• _Prompt_:
Show, from the entries below, every line in which "Require" appears.

(Records contained in a dataset)
▼

(* ===== verification/Errors.v ===== *)
(** * Error codes (include/xgl/xgl_error.h, src/core/xgl_error.c)

    The enumeration of the protocol's error codes, their numeric values and the
    message table searched by [xgl_error_string]. *)
From stdpp Require Import strings.
From S2P Require Import Prelude.

(** src/include/xgl/xgl_error.h:18-62: xgl_error_t *)
Inductive xgl_error_t : Type :=
  | XGL_OK
  | XGL_ERR_INVALID_PARAM
  | XGL_ERR_NULL_POINTER
  | XGL_ERR_NOT_INITIALIZED
  | XGL_ERR_ALREADY_INITIALIZED
  | XGL_ERR_NOT_FOUND
  | XGL_ERR_NO_MEMORY
  | XGL_ERR_POOL_EXHAUSTED
  | XGL_ERR_BUFFER_TOO_SMALL
  | XGL_ERR_ROUTE_NOT_FOUND
  | XGL_ERR_TX_FAILED
  | XGL_ERR_TIMEOUT
  | XGL_ERR_ACK_TIMEOUT
  | XGL_ERR_TTL_EXPIRED
  | XGL_ERR_INVALID_FRAME
  | XGL_ERR_CRC_FAILED
  | XGL_ERR_INVALID_VERSION
  | XGL_ERR_INVALID_DATA_TYPE
  | XGL_ERR_SEQUENCE_ERROR
  | XGL_ERR_BUSY
  | XGL_ERR_QUEUE_FULL
  | XGL_ERR_WINDOW_FULL.

#[export] Instance xgl_error_t_eq_dec : EqDecision xgl_error_t.
Proof. solve_decision. Defined.

(** The numeric value of each enumerator. *)
(** src/include/xgl/xgl_error.h:18-62: xgl_error_t *)
Definition error_code (e : xgl_error_t) : Z :=
  match e with
  | XGL_OK => 0
  | XGL_ERR_INVALID_PARAM => 1
  | XGL_ERR_NULL_POINTER => 2
  | XGL_ERR_NOT_INITIALIZED => 3
  | XGL_ERR_ALREADY_INITIALIZED => 4
  | XGL_ERR_NOT_FOUND => 5
  | XGL_ERR_NO_MEMORY => 100
  | XGL_ERR_POOL_EXHAUSTED => 101
  | XGL_ERR_BUFFER_TOO_SMALL => 102
  | XGL_ERR_ROUTE_NOT_FOUND => 200
  | XGL_ERR_TX_FAILED => 201
  | XGL_ERR_TIMEOUT => 202
  | XGL_ERR_ACK_TIMEOUT => 203
  | XGL_ERR_TTL_EXPIRED => 204
  | XGL_ERR_INVALID_FRAME => 300
  | XGL_ERR_CRC_FAILED => 301
  | XGL_ERR_INVALID_VERSION => 302
  | XGL_ERR_INVALID_DATA_TYPE => 303
  | XGL_ERR_SEQUENCE_ERROR => 304
  | XGL_ERR_BUSY => 400
  | XGL_ERR_QUEUE_FULL => 401
  | XGL_ERR_WINDOW_FULL => 402
  end.

(** src/src/core/xgl_error.c:15-55: error_strings *)
Definition error_strings : list (xgl_error_t * string) := [
  (XGL_OK, "Success");
  (XGL_ERR_INVALID_PARAM, "Invalid parameter");
  (XGL_ERR_NULL_POINTER, "Null pointer");
  (XGL_ERR_NOT_INITIALIZED, "Not initialized");
  (XGL_ERR_ALREADY_INITIALIZED, "Already initialized");
  (XGL_ERR_NOT_FOUND, "Not found");
  (XGL_ERR_NO_MEMORY, "Out of memory");
  (XGL_ERR_POOL_EXHAUSTED, "Memory pool exhausted");
  (XGL_ERR_BUFFER_TOO_SMALL, "Buffer too small");
  (XGL_ERR_ROUTE_NOT_FOUND, "Route not found");
  (XGL_ERR_TX_FAILED, "Transmission failed");
  (XGL_ERR_TIMEOUT, "Operation timeout");
  (XGL_ERR_ACK_TIMEOUT, "ACK timeout");
  (XGL_ERR_TTL_EXPIRED, "TTL expired");
  (XGL_ERR_INVALID_FRAME, "Invalid frame");
  (XGL_ERR_CRC_FAILED, "CRC check failed");
  (XGL_ERR_INVALID_VERSION, "Invalid version");
  (XGL_ERR_INVALID_DATA_TYPE, "Invalid data type");
  (XGL_ERR_SEQUENCE_ERROR, "Packet number/window error");
  (XGL_ERR_BUSY, "Resource busy");
  (XGL_ERR_QUEUE_FULL, "Queue full");
  (XGL_ERR_WINDOW_FULL, "Sliding window full")
]%string.

(** The linear search compares the numeric codes, so it is defined on any
    integer a caller casts to [xgl_error_t]. *)
(** src/src/core/xgl_error.c:67-77: xgl_error_string *)
Fixpoint search_error (code : Z) (table : list (xgl_error_t * string)) : string :=
  match table with
  | [] => "Unknown error"
  | (e, message) :: rest =>
      if error_code e =? code then message else search_error code rest
  end.
Definition xgl_error_string (code : Z) : string := search_error code error_strings.

(** [err == XGL_OK] *)
Definition is_ok (e : xgl_error_t) : bool :=
  match e with XGL_OK => true | _ => false end.

Lemma is_ok_spec e : is_ok e = true <-> e = XGL_OK.
Proof. by destruct e. Qed.

#[export] Instance error_code_inj : Inj (=) (=) error_code.
Proof. intros [] []; cbn; congruence. Qed.

(** Every enumerator has an entry, no two enumerators share a message, and
    every other code maps to the fallback. *)
Lemma error_string_faithful :
  (forall e1 e2, xgl_error_string (error_code e1) = xgl_error_string (error_code e2) ->
     e1 = e2) /\
  (forall e, xgl_error_string (error_code e) <> "Unknown error"%string) /\
  (forall z, (forall e, z <> error_code e) -> xgl_error_string z = "Unknown error"%string).
Proof.
  split_and!.
  - intros [] []; vm_compute; congruence.
  - intros []; vm_compute; congruence.
  - intros z Hz. unfold xgl_error_string, error_strings. cbn [search_error].
    assert (forall e, (error_code e =? z) = false) as Hne
      by (intros e; specialize (Hz e); lia).
    by rewrite !Hne.
Qed.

▲

• _Problem solution_:
From stdpp Require Import strings.
From S2P Require Import Prelude.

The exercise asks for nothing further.